◆ WHAT TO PRODUCE ◆
Retype, exactly and only, each line from the one containing "Definition busNumber (d" to the end of the records below.
··· SUPPLIED ENTRIES ···
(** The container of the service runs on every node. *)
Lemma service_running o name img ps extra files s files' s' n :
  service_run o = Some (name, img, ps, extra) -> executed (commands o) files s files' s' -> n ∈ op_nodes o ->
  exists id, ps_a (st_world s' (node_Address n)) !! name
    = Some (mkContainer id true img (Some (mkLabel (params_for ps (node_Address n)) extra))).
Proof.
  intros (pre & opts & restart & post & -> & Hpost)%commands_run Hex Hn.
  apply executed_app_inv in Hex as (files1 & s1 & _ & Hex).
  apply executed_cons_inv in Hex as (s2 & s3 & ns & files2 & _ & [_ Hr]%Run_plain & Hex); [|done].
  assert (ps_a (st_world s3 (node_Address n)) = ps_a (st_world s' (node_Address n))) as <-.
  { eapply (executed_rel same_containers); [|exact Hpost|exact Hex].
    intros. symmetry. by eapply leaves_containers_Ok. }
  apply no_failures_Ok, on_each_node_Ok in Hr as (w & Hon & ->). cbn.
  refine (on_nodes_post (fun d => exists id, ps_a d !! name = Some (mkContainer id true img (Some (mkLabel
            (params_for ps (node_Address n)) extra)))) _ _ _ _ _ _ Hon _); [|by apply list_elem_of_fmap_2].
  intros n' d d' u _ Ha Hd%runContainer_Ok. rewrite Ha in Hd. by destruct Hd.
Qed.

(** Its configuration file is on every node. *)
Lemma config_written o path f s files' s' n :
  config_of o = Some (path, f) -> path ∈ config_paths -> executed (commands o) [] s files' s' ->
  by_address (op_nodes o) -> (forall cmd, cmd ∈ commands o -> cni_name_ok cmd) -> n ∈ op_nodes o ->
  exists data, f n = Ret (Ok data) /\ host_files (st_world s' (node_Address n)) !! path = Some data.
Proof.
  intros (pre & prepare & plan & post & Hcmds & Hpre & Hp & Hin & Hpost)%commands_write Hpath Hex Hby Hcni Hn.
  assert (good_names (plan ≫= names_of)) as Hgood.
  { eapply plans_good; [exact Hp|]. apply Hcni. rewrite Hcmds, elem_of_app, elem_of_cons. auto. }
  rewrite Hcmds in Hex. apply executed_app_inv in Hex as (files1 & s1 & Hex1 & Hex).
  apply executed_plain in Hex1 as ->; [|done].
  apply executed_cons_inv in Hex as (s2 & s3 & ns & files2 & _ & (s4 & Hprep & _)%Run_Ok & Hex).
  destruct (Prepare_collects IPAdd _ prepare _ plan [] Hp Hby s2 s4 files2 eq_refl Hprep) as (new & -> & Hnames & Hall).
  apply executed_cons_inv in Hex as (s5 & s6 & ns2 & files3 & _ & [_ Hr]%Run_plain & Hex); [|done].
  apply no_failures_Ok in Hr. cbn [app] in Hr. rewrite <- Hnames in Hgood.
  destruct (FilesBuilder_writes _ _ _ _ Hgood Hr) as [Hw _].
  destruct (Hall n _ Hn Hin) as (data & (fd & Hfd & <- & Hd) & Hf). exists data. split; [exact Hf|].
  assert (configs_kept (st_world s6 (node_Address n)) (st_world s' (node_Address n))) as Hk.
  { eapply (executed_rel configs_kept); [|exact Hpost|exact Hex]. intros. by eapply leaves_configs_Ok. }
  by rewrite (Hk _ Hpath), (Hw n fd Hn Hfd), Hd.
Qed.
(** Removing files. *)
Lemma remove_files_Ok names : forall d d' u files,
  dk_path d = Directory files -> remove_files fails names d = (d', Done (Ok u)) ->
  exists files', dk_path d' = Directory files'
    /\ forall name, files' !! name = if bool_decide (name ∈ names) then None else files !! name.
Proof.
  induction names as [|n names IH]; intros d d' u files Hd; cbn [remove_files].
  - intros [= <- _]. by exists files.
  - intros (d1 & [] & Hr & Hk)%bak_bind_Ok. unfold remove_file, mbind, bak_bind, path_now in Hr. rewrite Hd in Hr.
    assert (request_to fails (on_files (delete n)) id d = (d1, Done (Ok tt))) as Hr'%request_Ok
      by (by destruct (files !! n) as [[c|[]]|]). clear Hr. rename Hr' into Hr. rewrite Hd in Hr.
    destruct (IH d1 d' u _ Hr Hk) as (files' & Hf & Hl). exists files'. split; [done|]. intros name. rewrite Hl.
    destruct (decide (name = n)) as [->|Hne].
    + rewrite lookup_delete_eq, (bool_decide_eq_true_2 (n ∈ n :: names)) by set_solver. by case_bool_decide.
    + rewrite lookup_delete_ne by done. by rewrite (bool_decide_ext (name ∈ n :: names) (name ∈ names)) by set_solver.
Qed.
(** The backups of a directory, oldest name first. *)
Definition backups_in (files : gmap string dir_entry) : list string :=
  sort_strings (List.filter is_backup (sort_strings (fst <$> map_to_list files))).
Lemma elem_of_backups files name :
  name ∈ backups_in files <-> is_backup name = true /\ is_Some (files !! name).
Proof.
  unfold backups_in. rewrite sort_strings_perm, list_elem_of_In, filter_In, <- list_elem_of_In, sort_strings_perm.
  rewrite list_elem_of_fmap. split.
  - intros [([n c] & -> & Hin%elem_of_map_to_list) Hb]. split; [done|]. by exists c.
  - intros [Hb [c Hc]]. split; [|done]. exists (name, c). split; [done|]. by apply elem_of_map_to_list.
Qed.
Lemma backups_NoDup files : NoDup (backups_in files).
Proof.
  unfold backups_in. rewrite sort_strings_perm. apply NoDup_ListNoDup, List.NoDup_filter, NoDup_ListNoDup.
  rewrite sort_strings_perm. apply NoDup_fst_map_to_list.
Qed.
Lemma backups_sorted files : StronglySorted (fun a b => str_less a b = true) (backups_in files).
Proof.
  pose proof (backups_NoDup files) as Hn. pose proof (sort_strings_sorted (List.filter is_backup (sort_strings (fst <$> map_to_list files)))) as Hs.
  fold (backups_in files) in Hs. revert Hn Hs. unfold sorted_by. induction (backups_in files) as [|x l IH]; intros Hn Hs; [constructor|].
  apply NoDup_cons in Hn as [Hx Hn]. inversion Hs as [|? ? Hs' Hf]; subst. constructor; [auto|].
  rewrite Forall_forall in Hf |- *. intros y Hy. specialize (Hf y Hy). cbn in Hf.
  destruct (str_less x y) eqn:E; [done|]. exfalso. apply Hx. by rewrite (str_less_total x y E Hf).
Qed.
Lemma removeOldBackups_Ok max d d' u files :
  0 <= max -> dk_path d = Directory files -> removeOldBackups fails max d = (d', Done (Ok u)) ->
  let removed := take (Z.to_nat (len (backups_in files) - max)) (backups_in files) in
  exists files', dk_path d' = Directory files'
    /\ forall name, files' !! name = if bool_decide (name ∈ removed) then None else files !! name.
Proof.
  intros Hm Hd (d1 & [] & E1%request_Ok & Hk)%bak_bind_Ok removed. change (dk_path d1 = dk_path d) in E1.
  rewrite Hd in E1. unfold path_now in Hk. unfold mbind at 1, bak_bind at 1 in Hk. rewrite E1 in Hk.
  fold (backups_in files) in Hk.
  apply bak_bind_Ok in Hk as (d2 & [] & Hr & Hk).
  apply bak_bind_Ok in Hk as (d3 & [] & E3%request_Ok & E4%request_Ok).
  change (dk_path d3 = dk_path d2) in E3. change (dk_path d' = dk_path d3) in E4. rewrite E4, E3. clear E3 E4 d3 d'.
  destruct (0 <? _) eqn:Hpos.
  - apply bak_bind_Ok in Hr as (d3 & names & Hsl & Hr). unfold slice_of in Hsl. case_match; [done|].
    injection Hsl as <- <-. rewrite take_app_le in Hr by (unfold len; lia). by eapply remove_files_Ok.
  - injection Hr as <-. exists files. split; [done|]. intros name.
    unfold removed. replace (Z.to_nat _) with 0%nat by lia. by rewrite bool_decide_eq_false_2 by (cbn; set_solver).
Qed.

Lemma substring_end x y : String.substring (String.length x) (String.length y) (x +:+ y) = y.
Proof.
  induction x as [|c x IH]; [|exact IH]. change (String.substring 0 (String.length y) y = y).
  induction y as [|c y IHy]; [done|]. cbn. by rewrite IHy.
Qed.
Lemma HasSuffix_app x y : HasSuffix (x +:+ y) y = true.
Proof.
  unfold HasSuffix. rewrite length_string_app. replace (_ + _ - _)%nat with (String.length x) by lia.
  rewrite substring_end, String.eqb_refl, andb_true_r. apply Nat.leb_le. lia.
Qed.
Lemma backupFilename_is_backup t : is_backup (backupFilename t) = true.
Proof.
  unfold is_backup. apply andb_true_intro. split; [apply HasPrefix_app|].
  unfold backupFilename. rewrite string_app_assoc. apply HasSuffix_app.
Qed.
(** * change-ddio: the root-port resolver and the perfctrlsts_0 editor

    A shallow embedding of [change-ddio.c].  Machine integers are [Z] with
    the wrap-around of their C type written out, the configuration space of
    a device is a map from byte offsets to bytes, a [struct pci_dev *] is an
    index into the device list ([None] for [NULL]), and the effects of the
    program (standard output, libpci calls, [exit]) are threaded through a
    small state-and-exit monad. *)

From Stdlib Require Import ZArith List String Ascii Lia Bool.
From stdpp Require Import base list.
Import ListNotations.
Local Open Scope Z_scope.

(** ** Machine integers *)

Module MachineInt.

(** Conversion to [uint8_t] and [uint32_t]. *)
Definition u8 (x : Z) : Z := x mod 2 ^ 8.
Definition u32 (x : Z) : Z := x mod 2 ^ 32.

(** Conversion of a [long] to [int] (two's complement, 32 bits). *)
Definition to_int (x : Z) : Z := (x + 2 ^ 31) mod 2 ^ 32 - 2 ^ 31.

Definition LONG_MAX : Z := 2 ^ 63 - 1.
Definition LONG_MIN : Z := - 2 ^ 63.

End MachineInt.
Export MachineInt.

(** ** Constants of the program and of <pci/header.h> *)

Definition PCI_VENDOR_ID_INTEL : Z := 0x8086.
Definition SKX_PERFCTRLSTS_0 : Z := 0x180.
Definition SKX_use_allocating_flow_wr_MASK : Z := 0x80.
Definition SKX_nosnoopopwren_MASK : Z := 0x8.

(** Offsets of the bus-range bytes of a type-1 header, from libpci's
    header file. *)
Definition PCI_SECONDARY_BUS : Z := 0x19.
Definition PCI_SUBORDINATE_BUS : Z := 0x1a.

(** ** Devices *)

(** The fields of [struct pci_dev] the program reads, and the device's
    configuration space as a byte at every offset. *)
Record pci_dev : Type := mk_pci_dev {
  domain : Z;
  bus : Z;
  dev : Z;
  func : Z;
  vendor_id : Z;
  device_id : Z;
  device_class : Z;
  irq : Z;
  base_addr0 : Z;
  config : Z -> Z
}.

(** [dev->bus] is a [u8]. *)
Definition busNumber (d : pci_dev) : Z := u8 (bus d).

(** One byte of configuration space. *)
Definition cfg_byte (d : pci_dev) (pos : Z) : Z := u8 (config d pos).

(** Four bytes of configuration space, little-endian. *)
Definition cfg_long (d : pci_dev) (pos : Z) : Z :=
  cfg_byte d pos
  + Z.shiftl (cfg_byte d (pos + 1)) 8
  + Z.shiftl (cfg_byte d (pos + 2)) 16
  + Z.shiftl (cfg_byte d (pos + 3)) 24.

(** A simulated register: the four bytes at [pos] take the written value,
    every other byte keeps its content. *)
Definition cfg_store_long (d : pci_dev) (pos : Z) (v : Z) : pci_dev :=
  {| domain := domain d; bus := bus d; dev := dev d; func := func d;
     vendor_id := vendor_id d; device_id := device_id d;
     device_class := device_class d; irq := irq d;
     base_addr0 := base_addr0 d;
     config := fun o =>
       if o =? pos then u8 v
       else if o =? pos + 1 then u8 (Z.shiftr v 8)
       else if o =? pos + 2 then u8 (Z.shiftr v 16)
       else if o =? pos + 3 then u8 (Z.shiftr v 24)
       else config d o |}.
···
◆ WRITTEN SOLUTION ◆
Definition busNumber (d : pci_dev) : Z := u8 (bus d).

(** One byte of configuration space. *)
Definition cfg_byte (d : pci_dev) (pos : Z) : Z := u8 (config d pos).

(** Four bytes of configuration space, little-endian. *)
Definition cfg_long (d : pci_dev) (pos : Z) : Z :=
  cfg_byte d pos
  + Z.shiftl (cfg_byte d (pos + 1)) 8
  + Z.shiftl (cfg_byte d (pos + 2)) 16
  + Z.shiftl (cfg_byte d (pos + 3)) 24.

(** A simulated register: the four bytes at [pos] take the written value,
    every other byte keeps its content. *)
Definition cfg_store_long (d : pci_dev) (pos : Z) (v : Z) : pci_dev :=
  {| domain := domain d; bus := bus d; dev := dev d; func := func d;
     vendor_id := vendor_id d; device_id := device_id d;
     device_class := device_class d; irq := irq d;
     base_addr0 := base_addr0 d;
     config := fun o =>
       if o =? pos then u8 v
       else if o =? pos + 1 then u8 (Z.shiftr v 8)
       else if o =? pos + 2 then u8 (Z.shiftr v 16)
       else if o =? pos + 3 then u8 (Z.shiftr v 24)
       else config d o |}.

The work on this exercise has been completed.